To estimate the effect of inbreeding on phenotypes, the same models used in the national genetic evaluation for Canadian Holsteins were adapted from Jamrozik et al. [56], with the inclusion of inbreeding coefficients as a covariate. The specific fixed and random effects fitted for both production and fertility (heifer and cow) traits are presented in Table 5. The fixed effects fitted were as follows: year of calving by season of calving (YSC); age at calving by region of calving (ARC); region by year of birth by season of birth (RYS); month of first insemination (Mf); age at previous calving by month of previous calving by parity (ApMp); age at previous calving by month of first insemination (ApMf).

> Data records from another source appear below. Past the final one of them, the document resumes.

(** C5 (amended): whenever [_loadPreset] fails its lookup (unknown name, or
    a recognized entry without filename, start value or change value), the
    failure is logged, the load callback is not made and
    [_temperatureChange], [_baseLayers] and [_sectionLayers] are as before.
    The whole controller is as before unless the entry has a filename and a
    start value but no change value; then [_startTemperature] has already
    been overwritten with the entry's start value.  With the shipped table,
    whose entries are complete, only an unknown name fails, and the
    controller is unchanged. *)
Theorem C5_failed_preset_lookup path_join (w : world) (presetName : string)
        (lh : Q) :
  lookup_fails (_presetTables (self w)) presetName ->
  exists w' f,
    _loadPreset path_join presetName lh w = (Ok tt, w')
    /\ trace w' = trace w ++ [LogEntry "e" (failure_message f presetName)]
    /\ _temperatureChange (self w') = _temperatureChange (self w)
    /\ _baseLayers (self w') = _baseLayers (self w)
    /\ _sectionLayers (self w') = _sectionLayers (self w)
    /\ (f <> IncompletePresetEntry ChangeValue -> self w' = self w)
    /\ (f = IncompletePresetEntry ChangeValue ->
        exists t sv, _presetTables (self w) !! presetName = Some t
                     /\ t !! "start value" = Some sv
                     /\ self w' = set_startTemperature sv (self w))
    /\ (_presetTables (self w) = TempTowerController_presetTables ->
        f = UnknownPreset /\ self w' = self w).
Proof.
  intros Hfail.
  assert (Hshipped : forall t,
             _presetTables (self w) !! presetName = Some t ->
             forall fld, t !! field_key fld = None ->
             _presetTables (self w) <> TempTowerController_presetTables).
  { intros t Ht fld Hnone Heq. rewrite Heq in Ht.
    destruct (shipped_presets_complete _ _ Ht fld) as [v Hv]. congruence. }
  destruct (_presetTables (self w) !! presetName) as [t|] eqn:Htab.
  2:{ exists (mkWorld (self w)
                (trace w ++ [LogEntry "e" (msg_unknown_preset presetName)])),
             UnknownPreset.
      split; [apply loadPreset_unknown, Htab|].
      do 4 (split; [reflexivity|]).
      split; [intros _; reflexivity|].
      split; [intros E; discriminate E|].
      intros _; split; reflexivity. }
  destruct (t !! "filename") as [fn|] eqn:Hfn.
  2:{ exists (mkWorld (self w)
                (trace w ++ [LogEntry "e" (msg_no_filename presetName)])),
             (IncompletePresetEntry Filename).
      split; [apply (loadPreset_no_filename _ _ _ _ _ Htab Hfn)|].
      do 4 (split; [reflexivity|]).
      split; [intros _; reflexivity|].
      split; [intros E; discriminate E|].
      intros E; destruct (Hshipped t eq_refl Filename Hfn E). }
  destruct (t !! "start value") as [sv|] eqn:Hsv.
  2:{ exists (mkWorld (self w)
                (trace w ++ [LogEntry "e" (msg_no_start_value presetName)])),
             (IncompletePresetEntry StartValue).
      split; [apply (loadPreset_no_start_value _ _ _ _ _ _ Htab Hfn Hsv)|].
      do 4 (split; [reflexivity|]).
      split; [intros _; reflexivity|].
      split; [intros E; discriminate E|].
      intros E; destruct (Hshipped t eq_refl StartValue Hsv E). }
  destruct (t !! "change value") as [cv|] eqn:Hcv.
  2:{ exists (mkWorld (set_startTemperature sv (self w))
                (trace w ++ [LogEntry "e" (msg_no_change_value presetName)])),
             (IncompletePresetEntry ChangeValue).
      split; [apply (loadPreset_no_change_value _ _ _ _ _ _ _ Htab Hfn Hsv Hcv)|].
      split; [reflexivity|]. split; [reflexivity|]. split; [reflexivity|].
      split; [reflexivity|].
      split; [intros Hne; contradiction Hne; reflexivity|].
      split; [intros _; exists t, sv; repeat split; assumption|].
      intros E; destruct (Hshipped t eq_refl ChangeValue Hcv E). }
  exfalso. destruct Hfail as [Hnone|(t' & Ht' & fld & Hnone)];
    [congruence|].
  assert (t' = t) as -> by congruence.
  destruct fld; cbn in Hnone; congruence.
Qed.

The random effects were: herd by year of birth (HY); herd within RYS (HRYS); service sire by year of insemination (SS); artificial insemination technician (T); animal additive genetic effect (a); and error term (e). Inbreeding depression was estimated separately for each trait using the following linear mixed model:

$$ \boldsymbol{y}=\boldsymbol{Xb}+\beta \boldsymbol{F}+\boldsymbol{Za}+\sum \limits_{\boldsymbol{j}=\mathbf{1}}^{\boldsymbol{n}}{\boldsymbol{W}}_{\boldsymbol{j}}{\boldsymbol{c}}_{\boldsymbol{j}}+\boldsymbol{e} $$
(1)

where y is a vector of phenotypic measurement for MY, FY, PY, AFS, CTFS, NS, NRR and FSTC, b is a vector of systematic effects, β is the coefficient of the linear regression on F, F is a vector of inbreeding coefficients from pedigree or genomic data (FPED, FROH or FGRM), a is a vector of random additive genetic effects, cj is a vector of jth non-genetic random effects (HY, HRYS, T and SS) and e is a vector of random residual effects, n is the number of non-genetic random effects, X, Z and Wj are incidence matrices that link the fixed effects, random additive genetic effects and jth non-genetic random effects to the phenotypes, respectively. The assumptions for the random effects include: \( \boldsymbol{a}\sim N\Big(0,{\boldsymbol{A}\sigma}_a^2 \)), \( HY\sim N\Big(0,{\boldsymbol{I}\sigma}_{HY}^2 \)), \( HRYS\sim N\Big(0,{\boldsymbol{I}\sigma}_{HRYS}^2 \)), \( T\sim N\Big(0,{\boldsymbol{I}\sigma}_T^2 \)), \( SS\sim N\Big(0,{\boldsymbol{I}\sigma}_{SS}^2 \)) and \( \boldsymbol{e}\sim N\Big(0,{\boldsymbol{I}\sigma}_e^2 \)), where \( {\sigma}_a^2 \) is the additive genetic variance, \( {\sigma}_{HY}^2 \) is the herd year variance, \( {\sigma}_{HRYS}^2 \) is the herd within RYS variance, \( {\sigma}_{SS}^2 \) is the service sire by year of insemination variance, \( {\sigma}_T^2 \) is the artificial insemination technician variance, \( {\sigma}_e^2 \) is the residual variance, A is the numerator relationship matrix and I is an identity matrix. For age of inbreeding and ancestral inbreeding, inbreeding depression was estimated using the following linear mixed model:

$$ \boldsymbol{y}=\boldsymbol{Xb}+\sum \limits_{\boldsymbol{k}=\mathbf{1}}^{\boldsymbol{m}}{\beta}_k{\boldsymbol{F}}_{\boldsymbol{k}}+\boldsymbol{Za}+\sum \limits_{\boldsymbol{j}=\mathbf{1}}^{\boldsymbol{n}}{\boldsymbol{W}}_{\boldsymbol{j}}{\boldsymbol{c}}_{\boldsymbol{j}}+\boldsymbol{e} $$
(2)

where βk is the coefficient of the linear regression on inbreeding coefficients within the kth class of inbreeding (Fk), m is the number of inbreeding classes, and all other parameters are the same as mentioned in model I.

Table 5 Effects included in the genetic models for genetic parameter estimation for production and fertility traits
Full size table

All linear models in this study were fitted using the restricted maximum likelihood procedure implemented in ASReml 4.1 [57].